1. Questi sono a volte classificati in varie tipologie in base al tipo di morte occorsa: spiriti vendicativi, coloro che sono morti di stenti e privazioni imposti da qualcuno; spiriti di rancore, coloro che in vita hanno subito gravi ingiustizie, abusi e torture che li hanno portati a una morte atroce; spiriti vaganti, coloro che non sono consapevoli di essere morti e rimangono agganciati a luoghi e persone credendosi ancora fisicamente vivi. Probabilmente questo è il motivo per cui è nato il culto degli antenati in molte società del passato come quella romana o giapponese, al fine di ottenere protezione ed eventuale aiuto da tutti i potenziali spiriti ostili.

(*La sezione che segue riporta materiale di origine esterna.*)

(* ===== verification/AgentResolver.v ===== *)
(** * The agent resolver

    [src/src/the_hive/agent_resolver.py]: which class, lifecycle, model and
    reasoning effort an agent gets for a request, the offer of every valid
    combination, and the check of a decision against an offer.  Arguments that
    are iterables are lists; the fields of a dataclass have the types of their
    annotations.  The loops of the code that append to [reasons] return the
    reasons they add. *)

From stdpp Require Import pretty.
From S2P Require Import Prelude Order DynamicPool Json JsonText StrictJson PyEq Sha256 ModelPolicy HiveState HiveConfig.
#[local] Open Scope Z_scope.

Definition REASONING_RANK : list (string * Z) :=
  [("low", 10); ("medium", 20); ("high", 30); ("xhigh", 40); ("max", 50)].
Definition LIFECYCLE_ALIASES : list (string * string) := [("invocation", "ephemeral")].
Definition LEADERSHIP_CLASS_IDS : list string := ["goettin"; "gottbiene"; "koenigin"; "teamleiterin"].
Definition LIFECYCLE_RANK : list (string * Z) := [("ephemeral", 10); ("binding", 20); ("persistent", 30)].
Definition _MAX_RESOLUTION_TEXT_LENGTH : Z := 256.
Definition _MAX_REASON_CODES : nat := 64.
Definition _MAX_SELECTION_OPTIONS : nat := 4096.

(** ** Data *)

Record ModelPolicy := {
  mp_model_id : string;
  mp_family : string;
  mp_rank : Z;
  mp_reasoning_levels : list string;
  mp_capabilities : list string;
}.

Record AgentClassPolicy := {
  ap_class_id : string;
  ap_default_lifecycle : string;
  ap_allowed_lifecycles : list string;
  ap_allowed_families : list string;
  ap_min_reasoning : string;
  ap_max_reasoning : string;
  ap_supported_scopes : list string;
  ap_allowed_model_ids : list string;
}.

Record ResolutionRequest := {
  rq_scope_kind : string;
  rq_complexity : string;
  rq_requested_class : option string;
  rq_requested_lifecycle : option string;
  rq_requested_model : option string;
  rq_requested_reasoning : option string;
  rq_required_capabilities : list string;
  rq_spark_eligible : bool;
}.

Record ResolutionDecision := {
  dn_class_id : string;
  dn_lifecycle : string;
  dn_model : string;
  dn_reasoning : string;
  dn_reason_codes : list string;
  dn_fallback : bool;
  dn_requested_class : option string;
  dn_requested_lifecycle : option string;
  dn_requested_model : option string;
  dn_requested_reasoning : option string;
}.

Record SelectionOption := {
  so_class_id : string;
  so_lifecycle : string;
  so_model : string;
  so_reasoning : string;
}.

Record SelectionOffer := {
  so_generation : string;
  so_classes : list string;
  so_lifecycles : list string;
  so_models : list string;
  so_reasoning_levels : list string;
  so_options : list SelectionOption;
}.

#[export] Instance ResolutionDecision_eq_dec : EqDecision ResolutionDecision.
Proof. solve_decision. Defined.
#[export] Instance SelectionOption_eq_dec : EqDecision SelectionOption.
Proof. solve_decision. Defined.
#[export] Instance SelectionOffer_eq_dec : EqDecision SelectionOffer.
Proof. solve_decision. Defined.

2. L’assenza di risposte di rilievo non implica automaticamente che il soggetto sia libero da interferenze potendo queste semplicemente rimanere inalterate e indifferenti alla liturgia del culto cristiano o ad altre forme di culto praticate sulla Terra.

3. Se analizziamo storicamente la nascita delle scienze scopriremo che il Collegio Invisibile di matrice rosacrociana, che ha dato i natali alla Royal Society e al materialismo scientifico, sembra trarre origine dalla forma mentis ebrea visto anche il loro gran numero tra le file di scienziati e pensatori. Va detto anche che molti di questi scienziati erano visionari e metafisici al punto da rompere con la tradizione, ma il loro aspetto più esoterico e mistico è stato prontamente nascosto alle masse presentandoli nella veste edulcorata di padri della scienza meccanicistica, della fisica quantistica, ecc. o simpatici eccentrici nella vita privata.

4. Shiva, il cui epiteto “Signore degli animali” apparteneva anche a un dio cornuto, da alcuni identificato con il dio fenicio Baal, portato in Oriente, specialmente in Tibet, diversi millenni fa. Shiva è la divinità indù i cui attributi sono i più simili a quelli dati a Satana.

5. Il concetto di divino nelle varie religioni è alquanto discutibile se diamo a questa parola un’accezione positiva o benevola poiché la sua ambivalenza tra bene-male è molto labile.

6. In Giappone questa tradizione è rimasta viva al punto che si è dubitato che le kitsune avessero posseduto alcuni adepti della setta giapponese Aum Shinrikyo, nota a seguito delle strage nella metropolitana di Tokyo il 20 marzo 1995 quando ufficialmente alcuni seguaci della setta rilasciarono gas tossico sarin uccidendo dodici persone ed intossicandone circa seimila.

7. La ritualistica della possessione presenta diverse analogie in molti culti e religioni, l'ipotesi di tali motivazioni saranno espresse nei prossimi capitoli.